(Data items)
═══
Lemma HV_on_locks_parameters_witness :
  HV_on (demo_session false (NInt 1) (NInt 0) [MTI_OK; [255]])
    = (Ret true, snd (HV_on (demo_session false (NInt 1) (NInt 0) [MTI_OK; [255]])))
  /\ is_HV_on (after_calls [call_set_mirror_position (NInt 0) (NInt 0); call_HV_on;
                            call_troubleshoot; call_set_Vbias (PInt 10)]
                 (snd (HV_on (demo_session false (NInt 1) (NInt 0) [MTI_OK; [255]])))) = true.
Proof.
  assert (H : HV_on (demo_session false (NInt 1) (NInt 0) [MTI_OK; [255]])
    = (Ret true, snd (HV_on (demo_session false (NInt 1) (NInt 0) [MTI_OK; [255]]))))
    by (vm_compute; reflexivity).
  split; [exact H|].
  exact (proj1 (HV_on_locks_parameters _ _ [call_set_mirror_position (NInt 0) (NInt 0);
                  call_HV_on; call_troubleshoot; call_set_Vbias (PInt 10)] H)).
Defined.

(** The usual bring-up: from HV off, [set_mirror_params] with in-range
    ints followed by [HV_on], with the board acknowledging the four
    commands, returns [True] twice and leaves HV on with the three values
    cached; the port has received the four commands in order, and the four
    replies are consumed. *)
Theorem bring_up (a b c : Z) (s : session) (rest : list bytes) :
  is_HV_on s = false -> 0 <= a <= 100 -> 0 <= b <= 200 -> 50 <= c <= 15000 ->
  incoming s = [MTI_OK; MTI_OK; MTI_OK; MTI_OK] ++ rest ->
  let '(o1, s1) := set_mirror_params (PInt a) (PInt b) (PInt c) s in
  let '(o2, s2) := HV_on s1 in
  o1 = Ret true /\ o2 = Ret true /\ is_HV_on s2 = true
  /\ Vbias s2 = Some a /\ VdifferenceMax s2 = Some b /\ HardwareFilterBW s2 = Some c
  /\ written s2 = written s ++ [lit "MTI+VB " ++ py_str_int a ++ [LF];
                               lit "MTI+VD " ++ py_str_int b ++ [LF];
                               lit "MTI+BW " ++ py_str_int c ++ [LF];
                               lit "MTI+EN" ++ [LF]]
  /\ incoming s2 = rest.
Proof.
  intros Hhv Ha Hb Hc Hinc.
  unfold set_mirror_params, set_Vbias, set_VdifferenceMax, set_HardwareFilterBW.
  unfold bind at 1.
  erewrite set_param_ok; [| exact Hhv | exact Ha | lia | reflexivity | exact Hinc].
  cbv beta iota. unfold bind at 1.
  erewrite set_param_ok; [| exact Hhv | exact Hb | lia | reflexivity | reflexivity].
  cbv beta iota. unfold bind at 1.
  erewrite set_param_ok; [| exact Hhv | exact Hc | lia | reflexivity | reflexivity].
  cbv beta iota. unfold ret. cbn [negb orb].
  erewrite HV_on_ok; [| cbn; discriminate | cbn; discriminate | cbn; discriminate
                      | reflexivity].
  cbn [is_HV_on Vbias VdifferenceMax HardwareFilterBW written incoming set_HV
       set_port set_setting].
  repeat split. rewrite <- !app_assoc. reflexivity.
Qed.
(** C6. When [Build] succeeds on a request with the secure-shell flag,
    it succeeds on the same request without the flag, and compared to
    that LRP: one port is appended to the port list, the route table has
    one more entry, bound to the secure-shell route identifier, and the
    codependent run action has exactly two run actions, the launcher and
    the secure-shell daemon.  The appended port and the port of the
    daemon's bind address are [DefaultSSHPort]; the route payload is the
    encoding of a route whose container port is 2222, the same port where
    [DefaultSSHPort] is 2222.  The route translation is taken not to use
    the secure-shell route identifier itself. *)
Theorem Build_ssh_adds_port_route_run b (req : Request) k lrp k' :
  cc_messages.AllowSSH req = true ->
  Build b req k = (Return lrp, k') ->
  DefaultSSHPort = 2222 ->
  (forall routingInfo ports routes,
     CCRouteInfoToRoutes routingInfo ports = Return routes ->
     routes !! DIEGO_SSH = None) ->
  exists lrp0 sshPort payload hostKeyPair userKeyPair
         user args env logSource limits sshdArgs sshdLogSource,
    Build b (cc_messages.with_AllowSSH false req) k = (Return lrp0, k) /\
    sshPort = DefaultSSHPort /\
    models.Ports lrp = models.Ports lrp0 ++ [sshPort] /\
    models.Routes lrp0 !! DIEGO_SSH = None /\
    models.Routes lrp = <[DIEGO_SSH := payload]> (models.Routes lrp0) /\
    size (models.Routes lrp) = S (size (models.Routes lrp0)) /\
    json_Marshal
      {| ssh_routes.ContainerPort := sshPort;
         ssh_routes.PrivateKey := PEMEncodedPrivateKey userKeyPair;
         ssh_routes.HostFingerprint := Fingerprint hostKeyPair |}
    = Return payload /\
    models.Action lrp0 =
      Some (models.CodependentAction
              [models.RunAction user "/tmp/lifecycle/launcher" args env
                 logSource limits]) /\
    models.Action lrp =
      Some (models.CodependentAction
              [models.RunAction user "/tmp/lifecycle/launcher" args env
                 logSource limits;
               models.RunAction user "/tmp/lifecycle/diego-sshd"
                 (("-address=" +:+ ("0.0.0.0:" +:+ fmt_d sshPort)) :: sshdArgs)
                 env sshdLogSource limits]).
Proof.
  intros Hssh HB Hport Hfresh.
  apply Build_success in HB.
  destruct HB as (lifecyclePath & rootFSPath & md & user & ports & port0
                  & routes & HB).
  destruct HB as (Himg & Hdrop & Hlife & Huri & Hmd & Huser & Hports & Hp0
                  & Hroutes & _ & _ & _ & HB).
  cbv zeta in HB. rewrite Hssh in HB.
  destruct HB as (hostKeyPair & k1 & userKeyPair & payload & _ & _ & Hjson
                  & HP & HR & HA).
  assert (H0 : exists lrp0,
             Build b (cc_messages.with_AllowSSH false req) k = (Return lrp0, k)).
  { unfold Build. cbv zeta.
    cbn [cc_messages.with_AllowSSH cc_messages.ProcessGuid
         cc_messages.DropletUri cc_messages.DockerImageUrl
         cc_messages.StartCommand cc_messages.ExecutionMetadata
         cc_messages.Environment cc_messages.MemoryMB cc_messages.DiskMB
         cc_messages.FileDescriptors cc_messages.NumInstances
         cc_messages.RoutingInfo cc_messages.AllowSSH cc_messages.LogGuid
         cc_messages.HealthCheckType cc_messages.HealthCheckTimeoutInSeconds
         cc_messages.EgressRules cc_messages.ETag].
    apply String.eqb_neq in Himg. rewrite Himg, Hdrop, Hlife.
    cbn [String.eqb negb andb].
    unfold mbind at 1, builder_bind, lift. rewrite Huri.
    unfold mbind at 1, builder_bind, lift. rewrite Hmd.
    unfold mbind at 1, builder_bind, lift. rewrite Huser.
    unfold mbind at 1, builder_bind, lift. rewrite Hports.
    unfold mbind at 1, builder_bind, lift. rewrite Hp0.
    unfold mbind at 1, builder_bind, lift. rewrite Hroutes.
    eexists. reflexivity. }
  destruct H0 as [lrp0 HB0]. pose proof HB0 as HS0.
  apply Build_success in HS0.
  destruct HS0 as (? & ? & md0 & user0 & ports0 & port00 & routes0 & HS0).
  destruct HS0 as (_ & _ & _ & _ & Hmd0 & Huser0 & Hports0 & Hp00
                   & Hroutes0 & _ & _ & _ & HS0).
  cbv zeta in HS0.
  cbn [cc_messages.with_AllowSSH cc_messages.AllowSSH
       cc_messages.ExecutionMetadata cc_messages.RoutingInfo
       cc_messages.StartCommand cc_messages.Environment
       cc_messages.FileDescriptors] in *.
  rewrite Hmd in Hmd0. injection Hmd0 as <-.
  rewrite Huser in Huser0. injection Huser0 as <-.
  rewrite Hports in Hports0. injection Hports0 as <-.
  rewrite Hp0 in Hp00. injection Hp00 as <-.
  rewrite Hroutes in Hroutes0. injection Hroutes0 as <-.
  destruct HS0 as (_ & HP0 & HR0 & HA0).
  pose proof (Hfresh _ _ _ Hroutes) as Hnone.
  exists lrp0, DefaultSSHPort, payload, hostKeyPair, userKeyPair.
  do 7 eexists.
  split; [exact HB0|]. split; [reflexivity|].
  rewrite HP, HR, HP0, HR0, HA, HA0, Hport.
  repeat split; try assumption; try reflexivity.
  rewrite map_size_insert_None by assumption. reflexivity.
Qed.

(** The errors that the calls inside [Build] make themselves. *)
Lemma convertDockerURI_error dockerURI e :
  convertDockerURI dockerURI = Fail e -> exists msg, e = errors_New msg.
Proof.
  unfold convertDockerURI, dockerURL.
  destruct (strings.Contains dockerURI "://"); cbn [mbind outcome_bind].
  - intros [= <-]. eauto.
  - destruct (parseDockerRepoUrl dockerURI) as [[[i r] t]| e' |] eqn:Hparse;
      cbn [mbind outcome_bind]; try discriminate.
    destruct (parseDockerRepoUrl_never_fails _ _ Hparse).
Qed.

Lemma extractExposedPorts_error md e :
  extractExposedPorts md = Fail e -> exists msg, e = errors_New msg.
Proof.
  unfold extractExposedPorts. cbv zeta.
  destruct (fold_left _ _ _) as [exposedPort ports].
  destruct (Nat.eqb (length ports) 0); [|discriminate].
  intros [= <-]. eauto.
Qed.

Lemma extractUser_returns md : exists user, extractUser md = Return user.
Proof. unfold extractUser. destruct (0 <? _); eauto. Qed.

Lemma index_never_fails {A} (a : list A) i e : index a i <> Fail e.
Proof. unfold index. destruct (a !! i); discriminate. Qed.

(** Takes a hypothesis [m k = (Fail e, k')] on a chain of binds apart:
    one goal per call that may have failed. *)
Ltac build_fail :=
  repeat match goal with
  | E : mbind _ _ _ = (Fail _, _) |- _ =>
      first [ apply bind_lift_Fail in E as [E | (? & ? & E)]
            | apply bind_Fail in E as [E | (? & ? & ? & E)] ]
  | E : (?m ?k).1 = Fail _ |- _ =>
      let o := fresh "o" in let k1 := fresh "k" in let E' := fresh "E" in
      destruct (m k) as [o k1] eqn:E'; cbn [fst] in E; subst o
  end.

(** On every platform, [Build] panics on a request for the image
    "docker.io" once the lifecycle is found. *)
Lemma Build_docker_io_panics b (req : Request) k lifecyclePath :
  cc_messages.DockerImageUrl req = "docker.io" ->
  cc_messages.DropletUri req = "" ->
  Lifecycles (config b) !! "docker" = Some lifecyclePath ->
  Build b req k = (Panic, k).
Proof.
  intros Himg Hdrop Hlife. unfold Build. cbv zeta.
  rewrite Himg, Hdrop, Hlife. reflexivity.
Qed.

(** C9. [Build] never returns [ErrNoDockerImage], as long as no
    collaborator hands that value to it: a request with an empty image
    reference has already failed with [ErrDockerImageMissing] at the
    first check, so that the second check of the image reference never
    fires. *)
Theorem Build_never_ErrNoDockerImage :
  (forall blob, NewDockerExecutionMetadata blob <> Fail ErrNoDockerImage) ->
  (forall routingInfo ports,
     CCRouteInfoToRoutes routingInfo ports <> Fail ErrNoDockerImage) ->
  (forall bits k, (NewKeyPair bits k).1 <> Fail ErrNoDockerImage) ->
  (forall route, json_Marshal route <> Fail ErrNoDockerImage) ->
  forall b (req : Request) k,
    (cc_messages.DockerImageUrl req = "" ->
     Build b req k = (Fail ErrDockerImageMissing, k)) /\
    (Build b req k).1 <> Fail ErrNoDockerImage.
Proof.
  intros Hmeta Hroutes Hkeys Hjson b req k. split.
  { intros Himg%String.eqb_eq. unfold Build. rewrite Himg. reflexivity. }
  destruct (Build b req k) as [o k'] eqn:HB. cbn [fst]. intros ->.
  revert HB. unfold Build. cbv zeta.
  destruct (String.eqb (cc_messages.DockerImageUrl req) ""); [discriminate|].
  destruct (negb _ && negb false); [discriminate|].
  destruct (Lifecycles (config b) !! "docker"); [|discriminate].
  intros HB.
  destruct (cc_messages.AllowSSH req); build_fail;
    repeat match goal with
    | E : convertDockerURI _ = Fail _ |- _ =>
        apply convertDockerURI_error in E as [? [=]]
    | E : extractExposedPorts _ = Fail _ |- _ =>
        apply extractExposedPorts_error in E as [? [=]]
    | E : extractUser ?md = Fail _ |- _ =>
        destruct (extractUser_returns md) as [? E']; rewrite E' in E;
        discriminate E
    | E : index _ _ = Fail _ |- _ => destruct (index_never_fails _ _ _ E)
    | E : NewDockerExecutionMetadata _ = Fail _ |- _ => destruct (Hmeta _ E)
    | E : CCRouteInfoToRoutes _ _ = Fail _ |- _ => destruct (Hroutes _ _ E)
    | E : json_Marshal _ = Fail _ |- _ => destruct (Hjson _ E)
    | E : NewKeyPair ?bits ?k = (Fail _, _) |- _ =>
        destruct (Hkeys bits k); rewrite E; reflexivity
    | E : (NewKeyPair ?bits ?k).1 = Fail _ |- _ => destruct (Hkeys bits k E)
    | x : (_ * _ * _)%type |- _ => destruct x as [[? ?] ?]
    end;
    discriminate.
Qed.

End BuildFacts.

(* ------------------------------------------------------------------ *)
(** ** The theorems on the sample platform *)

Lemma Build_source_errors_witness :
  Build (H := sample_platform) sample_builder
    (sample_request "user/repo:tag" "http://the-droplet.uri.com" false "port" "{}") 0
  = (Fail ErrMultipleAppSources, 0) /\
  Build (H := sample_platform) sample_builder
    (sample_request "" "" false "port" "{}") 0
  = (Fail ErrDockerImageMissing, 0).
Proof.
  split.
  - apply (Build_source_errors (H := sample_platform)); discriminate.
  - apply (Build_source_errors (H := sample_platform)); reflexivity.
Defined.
═══
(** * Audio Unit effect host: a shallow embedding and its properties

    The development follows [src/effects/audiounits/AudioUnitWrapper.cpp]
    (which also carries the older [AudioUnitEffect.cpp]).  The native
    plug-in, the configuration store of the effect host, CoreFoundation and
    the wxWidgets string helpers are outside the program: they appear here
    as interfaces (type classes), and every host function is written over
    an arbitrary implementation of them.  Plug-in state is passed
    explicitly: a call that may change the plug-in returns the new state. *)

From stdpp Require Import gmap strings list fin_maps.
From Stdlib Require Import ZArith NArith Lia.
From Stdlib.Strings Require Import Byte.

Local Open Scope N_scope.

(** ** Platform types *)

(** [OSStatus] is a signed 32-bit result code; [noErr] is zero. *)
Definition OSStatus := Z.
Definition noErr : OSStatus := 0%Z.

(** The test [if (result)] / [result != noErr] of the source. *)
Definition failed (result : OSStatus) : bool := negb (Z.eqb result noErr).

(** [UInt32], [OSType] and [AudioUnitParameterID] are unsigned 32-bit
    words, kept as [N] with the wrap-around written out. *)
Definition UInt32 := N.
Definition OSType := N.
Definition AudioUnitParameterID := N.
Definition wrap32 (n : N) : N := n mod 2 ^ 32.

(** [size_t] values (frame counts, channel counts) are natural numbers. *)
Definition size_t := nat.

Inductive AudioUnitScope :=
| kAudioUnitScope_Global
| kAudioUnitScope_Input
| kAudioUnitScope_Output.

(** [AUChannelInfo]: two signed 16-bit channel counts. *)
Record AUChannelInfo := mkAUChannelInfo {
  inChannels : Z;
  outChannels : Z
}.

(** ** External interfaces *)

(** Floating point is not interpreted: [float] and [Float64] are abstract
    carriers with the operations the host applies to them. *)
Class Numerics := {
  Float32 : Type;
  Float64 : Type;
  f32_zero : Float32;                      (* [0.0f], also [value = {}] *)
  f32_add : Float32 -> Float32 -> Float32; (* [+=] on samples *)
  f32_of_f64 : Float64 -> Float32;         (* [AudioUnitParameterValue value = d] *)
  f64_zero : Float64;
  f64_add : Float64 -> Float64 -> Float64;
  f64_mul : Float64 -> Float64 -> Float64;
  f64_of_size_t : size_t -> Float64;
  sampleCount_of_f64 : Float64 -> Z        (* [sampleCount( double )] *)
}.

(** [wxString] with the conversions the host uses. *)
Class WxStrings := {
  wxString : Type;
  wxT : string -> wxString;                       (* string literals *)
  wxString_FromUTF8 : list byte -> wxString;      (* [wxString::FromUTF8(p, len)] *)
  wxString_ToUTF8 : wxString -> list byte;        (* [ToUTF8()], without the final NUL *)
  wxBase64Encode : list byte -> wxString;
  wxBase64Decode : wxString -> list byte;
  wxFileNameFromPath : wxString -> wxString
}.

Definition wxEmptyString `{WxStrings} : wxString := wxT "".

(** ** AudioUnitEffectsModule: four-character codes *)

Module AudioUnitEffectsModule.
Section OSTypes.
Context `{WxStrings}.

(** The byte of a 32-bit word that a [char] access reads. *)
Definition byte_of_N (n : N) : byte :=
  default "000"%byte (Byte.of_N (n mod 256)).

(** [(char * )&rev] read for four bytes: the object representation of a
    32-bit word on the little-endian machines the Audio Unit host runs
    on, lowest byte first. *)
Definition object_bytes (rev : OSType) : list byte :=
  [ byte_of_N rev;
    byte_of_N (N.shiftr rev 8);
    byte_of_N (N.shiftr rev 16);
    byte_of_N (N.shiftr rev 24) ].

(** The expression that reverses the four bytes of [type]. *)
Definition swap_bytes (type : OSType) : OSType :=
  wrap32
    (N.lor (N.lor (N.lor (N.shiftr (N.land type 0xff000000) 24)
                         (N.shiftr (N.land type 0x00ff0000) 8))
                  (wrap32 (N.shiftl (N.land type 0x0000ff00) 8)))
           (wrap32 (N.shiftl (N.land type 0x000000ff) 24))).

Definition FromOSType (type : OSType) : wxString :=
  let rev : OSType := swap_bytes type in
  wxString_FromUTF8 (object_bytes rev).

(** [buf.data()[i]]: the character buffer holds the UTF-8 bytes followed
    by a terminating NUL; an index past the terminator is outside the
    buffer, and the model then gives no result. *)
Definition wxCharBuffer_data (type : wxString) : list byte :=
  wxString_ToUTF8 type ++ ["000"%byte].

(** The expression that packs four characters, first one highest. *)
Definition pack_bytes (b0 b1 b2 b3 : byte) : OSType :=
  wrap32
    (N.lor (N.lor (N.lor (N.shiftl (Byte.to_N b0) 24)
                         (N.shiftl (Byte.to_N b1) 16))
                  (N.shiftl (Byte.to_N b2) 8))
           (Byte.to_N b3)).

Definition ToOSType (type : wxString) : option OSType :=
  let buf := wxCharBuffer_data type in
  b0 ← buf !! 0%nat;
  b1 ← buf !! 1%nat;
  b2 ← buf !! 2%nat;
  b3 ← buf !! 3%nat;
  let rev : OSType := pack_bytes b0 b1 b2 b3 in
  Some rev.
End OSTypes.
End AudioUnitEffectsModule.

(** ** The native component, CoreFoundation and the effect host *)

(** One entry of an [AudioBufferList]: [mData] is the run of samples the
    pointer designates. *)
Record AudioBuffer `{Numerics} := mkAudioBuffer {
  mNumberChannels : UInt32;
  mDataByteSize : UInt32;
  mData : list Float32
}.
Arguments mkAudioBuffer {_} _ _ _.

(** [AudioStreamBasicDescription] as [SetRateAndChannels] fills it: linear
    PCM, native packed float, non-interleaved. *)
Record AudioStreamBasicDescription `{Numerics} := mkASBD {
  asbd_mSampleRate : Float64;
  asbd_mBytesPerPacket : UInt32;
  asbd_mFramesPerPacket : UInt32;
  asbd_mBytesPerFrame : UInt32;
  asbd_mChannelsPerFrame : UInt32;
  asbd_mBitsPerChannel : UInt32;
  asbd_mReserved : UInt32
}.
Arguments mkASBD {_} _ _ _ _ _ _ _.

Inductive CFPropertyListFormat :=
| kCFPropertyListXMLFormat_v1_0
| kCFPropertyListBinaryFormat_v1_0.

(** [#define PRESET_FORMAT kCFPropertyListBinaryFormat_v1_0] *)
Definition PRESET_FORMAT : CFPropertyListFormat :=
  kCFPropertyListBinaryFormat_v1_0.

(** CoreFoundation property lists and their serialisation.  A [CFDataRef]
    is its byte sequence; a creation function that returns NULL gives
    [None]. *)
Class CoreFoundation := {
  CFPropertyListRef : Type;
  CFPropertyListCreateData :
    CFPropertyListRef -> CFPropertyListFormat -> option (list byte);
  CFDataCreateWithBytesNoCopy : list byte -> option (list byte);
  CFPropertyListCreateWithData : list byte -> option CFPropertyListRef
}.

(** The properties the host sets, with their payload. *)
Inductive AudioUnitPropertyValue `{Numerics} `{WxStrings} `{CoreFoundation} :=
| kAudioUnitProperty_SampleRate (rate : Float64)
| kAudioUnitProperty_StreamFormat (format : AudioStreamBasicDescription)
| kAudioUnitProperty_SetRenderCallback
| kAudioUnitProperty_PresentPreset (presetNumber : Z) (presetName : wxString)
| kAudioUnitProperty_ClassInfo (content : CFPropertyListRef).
═══
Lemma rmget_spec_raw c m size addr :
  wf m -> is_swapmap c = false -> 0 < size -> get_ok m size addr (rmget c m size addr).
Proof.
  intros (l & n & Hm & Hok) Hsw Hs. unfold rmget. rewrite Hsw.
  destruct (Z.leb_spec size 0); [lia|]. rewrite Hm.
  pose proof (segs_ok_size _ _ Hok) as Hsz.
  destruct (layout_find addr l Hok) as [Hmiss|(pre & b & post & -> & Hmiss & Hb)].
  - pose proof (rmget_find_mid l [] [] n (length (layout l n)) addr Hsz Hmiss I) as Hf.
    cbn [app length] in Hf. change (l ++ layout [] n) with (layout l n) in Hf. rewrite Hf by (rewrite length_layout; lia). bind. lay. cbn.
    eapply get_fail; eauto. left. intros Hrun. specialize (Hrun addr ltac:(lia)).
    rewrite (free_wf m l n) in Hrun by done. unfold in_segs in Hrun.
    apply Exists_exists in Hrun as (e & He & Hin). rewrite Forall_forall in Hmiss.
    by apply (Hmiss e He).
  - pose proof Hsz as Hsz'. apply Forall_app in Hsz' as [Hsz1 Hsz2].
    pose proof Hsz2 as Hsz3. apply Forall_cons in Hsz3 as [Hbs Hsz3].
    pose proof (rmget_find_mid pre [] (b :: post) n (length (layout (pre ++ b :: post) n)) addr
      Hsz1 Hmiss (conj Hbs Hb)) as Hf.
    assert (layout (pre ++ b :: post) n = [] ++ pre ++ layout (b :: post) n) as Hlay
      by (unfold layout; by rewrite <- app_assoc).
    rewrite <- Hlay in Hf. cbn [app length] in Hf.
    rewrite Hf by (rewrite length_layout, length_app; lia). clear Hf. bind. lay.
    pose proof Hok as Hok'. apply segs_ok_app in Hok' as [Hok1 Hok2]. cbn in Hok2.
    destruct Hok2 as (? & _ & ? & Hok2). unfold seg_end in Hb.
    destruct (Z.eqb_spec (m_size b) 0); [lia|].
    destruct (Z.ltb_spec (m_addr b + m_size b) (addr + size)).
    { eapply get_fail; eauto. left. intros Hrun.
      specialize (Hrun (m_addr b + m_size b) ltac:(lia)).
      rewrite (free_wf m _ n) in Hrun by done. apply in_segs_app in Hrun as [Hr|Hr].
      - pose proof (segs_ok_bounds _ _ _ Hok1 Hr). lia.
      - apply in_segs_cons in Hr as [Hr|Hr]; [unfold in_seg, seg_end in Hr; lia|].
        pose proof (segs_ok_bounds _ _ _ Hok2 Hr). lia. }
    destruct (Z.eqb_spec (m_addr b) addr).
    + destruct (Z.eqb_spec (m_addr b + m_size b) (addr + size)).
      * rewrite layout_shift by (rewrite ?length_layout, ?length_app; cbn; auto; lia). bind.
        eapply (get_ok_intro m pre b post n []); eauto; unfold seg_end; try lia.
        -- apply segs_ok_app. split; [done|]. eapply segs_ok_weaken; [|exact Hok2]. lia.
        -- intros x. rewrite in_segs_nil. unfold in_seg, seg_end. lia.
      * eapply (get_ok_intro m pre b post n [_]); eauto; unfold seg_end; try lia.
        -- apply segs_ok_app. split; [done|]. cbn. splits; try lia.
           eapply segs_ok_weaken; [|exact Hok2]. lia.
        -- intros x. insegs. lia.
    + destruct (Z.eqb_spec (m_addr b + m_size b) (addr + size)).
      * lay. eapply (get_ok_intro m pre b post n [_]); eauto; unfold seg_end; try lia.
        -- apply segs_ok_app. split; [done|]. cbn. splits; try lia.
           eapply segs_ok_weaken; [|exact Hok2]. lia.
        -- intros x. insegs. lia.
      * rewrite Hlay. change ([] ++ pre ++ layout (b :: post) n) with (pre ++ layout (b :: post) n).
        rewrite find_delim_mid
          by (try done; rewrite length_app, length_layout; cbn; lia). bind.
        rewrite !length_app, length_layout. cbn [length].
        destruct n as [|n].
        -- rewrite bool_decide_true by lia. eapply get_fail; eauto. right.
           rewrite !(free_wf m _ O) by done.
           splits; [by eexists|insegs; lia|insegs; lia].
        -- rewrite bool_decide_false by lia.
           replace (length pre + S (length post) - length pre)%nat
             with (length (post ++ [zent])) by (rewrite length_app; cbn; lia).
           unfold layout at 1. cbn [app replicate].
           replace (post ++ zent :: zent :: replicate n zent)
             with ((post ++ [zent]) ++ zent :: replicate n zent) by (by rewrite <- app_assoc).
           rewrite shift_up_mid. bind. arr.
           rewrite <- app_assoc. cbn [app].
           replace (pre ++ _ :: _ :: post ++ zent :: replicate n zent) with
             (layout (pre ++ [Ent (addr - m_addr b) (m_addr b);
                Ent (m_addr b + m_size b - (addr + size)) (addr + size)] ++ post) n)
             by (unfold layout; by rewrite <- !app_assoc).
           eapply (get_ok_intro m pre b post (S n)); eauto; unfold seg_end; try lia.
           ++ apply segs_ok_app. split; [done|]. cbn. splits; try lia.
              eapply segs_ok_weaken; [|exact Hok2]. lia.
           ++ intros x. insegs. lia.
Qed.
═══
● EXERCISE PROMPT
Give only the number of lines in the records that contain the string "Arguments".

● ANSWER SECTION
2